START SUPPLIED DATA

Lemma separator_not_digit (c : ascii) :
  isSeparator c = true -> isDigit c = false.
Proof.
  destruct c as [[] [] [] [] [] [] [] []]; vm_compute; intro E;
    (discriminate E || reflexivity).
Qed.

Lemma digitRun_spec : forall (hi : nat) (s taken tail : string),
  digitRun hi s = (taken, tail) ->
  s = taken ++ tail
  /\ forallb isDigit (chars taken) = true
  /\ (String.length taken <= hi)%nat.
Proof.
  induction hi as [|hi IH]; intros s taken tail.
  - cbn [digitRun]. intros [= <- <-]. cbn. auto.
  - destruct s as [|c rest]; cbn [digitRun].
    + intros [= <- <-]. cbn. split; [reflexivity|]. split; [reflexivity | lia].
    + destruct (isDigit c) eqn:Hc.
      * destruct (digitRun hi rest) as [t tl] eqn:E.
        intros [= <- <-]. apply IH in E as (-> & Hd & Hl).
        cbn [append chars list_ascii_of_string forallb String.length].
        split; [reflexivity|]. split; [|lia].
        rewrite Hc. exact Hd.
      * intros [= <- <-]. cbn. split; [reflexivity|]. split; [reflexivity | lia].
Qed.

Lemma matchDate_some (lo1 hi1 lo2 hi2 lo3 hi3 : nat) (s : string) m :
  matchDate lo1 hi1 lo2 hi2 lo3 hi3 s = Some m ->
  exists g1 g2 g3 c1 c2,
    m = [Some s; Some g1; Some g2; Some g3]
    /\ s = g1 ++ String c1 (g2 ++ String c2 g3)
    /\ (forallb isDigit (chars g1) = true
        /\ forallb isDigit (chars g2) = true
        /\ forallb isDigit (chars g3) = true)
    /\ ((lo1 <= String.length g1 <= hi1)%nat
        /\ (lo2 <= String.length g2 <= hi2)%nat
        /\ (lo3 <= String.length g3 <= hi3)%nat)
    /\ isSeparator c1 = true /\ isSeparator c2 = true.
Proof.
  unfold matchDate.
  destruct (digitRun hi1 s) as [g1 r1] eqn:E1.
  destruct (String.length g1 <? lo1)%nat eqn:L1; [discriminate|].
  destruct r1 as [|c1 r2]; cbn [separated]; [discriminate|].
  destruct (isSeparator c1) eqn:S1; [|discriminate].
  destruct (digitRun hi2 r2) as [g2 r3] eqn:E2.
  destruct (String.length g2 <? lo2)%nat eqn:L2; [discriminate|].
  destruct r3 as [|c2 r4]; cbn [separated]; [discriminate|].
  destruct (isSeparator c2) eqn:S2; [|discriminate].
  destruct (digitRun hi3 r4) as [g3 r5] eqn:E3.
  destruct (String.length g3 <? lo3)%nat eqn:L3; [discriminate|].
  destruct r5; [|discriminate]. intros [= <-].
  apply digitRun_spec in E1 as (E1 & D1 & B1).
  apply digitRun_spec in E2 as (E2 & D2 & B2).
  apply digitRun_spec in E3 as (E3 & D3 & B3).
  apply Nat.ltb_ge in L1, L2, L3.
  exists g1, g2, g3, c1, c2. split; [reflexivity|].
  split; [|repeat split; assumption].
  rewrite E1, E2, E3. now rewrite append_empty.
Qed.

END SUPPLIED DATA
START SUPPLIED DATA

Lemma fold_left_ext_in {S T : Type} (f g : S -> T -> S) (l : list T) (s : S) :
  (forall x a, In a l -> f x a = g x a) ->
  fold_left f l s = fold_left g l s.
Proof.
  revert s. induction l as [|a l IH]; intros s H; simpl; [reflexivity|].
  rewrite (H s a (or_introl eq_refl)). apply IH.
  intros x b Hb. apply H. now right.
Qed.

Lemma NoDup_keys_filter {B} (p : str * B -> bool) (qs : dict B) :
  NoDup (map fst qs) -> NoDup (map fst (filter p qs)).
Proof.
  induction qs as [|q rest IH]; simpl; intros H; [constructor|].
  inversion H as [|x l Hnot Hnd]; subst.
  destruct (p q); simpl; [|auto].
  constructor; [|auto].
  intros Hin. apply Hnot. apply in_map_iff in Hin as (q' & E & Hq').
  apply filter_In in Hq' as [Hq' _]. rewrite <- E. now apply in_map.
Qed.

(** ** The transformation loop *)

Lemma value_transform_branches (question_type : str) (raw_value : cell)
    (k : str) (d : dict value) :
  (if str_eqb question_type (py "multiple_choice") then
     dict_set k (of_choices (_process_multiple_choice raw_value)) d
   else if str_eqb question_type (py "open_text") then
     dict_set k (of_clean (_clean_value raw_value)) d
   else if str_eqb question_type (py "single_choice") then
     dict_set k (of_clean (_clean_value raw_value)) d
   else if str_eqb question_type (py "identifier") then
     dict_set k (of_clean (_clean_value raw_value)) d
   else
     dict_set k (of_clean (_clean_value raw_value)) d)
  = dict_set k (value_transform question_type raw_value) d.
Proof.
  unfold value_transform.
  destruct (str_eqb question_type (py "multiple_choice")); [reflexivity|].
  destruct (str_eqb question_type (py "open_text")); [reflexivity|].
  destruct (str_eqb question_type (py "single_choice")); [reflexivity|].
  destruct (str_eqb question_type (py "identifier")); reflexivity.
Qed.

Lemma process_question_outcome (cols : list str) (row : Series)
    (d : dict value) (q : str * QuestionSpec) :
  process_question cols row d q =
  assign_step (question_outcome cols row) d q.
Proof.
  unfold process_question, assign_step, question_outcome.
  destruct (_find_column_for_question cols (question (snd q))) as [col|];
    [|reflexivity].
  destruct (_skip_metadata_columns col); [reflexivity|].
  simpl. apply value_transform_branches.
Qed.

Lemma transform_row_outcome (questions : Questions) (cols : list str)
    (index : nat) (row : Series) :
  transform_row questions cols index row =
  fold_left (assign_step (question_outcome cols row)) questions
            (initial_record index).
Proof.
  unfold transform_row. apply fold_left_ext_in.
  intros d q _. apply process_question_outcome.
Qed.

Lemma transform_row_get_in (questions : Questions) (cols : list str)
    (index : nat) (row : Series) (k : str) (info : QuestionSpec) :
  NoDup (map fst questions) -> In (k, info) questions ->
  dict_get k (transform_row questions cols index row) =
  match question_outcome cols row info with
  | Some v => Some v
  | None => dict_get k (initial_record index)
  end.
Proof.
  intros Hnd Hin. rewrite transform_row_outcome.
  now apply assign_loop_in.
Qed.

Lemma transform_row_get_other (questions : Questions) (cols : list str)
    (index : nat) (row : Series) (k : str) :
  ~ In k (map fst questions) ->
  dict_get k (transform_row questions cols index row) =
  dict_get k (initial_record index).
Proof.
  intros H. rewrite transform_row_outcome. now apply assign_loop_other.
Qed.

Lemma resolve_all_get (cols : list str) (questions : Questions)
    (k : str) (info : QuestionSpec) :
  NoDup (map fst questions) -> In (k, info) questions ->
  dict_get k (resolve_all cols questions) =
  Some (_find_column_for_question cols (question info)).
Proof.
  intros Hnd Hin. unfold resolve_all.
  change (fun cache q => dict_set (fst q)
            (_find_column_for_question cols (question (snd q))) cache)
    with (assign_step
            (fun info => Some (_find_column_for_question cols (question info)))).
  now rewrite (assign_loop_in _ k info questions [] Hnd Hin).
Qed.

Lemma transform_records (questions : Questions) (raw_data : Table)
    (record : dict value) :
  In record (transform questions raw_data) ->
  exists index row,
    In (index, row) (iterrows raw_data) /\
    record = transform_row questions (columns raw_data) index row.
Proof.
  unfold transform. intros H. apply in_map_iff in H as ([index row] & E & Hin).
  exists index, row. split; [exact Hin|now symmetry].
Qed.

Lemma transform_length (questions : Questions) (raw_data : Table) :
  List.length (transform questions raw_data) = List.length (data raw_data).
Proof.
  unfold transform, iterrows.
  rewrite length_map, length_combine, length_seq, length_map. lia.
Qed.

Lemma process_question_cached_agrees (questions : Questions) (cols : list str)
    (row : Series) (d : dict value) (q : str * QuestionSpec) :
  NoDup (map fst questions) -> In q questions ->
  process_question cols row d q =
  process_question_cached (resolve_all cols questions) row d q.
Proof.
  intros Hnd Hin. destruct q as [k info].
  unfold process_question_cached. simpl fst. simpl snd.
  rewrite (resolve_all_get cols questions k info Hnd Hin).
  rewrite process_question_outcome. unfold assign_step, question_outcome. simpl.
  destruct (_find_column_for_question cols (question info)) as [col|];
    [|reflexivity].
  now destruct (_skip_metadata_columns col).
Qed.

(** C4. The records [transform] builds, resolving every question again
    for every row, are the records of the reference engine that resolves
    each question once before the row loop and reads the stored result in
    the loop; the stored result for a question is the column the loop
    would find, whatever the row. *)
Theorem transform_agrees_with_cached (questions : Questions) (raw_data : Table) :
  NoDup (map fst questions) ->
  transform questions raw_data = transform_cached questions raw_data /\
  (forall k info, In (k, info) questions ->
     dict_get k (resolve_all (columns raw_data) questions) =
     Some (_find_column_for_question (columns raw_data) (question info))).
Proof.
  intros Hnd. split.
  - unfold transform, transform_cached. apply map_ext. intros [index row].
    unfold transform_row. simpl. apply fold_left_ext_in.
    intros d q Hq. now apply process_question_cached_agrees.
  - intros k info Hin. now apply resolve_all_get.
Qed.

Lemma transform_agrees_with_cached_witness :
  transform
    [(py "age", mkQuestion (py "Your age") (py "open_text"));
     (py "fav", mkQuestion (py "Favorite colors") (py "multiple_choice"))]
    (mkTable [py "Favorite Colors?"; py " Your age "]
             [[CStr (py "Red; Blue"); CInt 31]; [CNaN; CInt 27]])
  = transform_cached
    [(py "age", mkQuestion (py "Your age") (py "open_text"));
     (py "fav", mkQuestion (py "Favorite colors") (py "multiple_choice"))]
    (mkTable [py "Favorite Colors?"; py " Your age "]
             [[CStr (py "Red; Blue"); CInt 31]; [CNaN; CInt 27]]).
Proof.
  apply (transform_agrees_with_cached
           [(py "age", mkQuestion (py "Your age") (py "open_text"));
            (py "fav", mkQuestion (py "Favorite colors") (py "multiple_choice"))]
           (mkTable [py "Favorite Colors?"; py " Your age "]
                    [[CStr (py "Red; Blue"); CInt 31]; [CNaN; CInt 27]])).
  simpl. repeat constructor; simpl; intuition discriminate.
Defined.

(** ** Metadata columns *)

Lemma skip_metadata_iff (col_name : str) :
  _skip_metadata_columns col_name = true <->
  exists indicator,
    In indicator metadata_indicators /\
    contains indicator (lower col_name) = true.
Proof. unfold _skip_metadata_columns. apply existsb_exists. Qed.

END SUPPLIED DATA

- WHAT YOU HAVE TO DO
Return, with no change at all, every line in the entries above from the line containing "contains indicator (lower" through the line containing "Proof. unfold _skip_metadata_columns.".

- WRITTEN RESPONSE
    contains indicator (lower col_name) = true.
Proof. unfold _skip_metadata_columns. apply existsb_exists. Qed.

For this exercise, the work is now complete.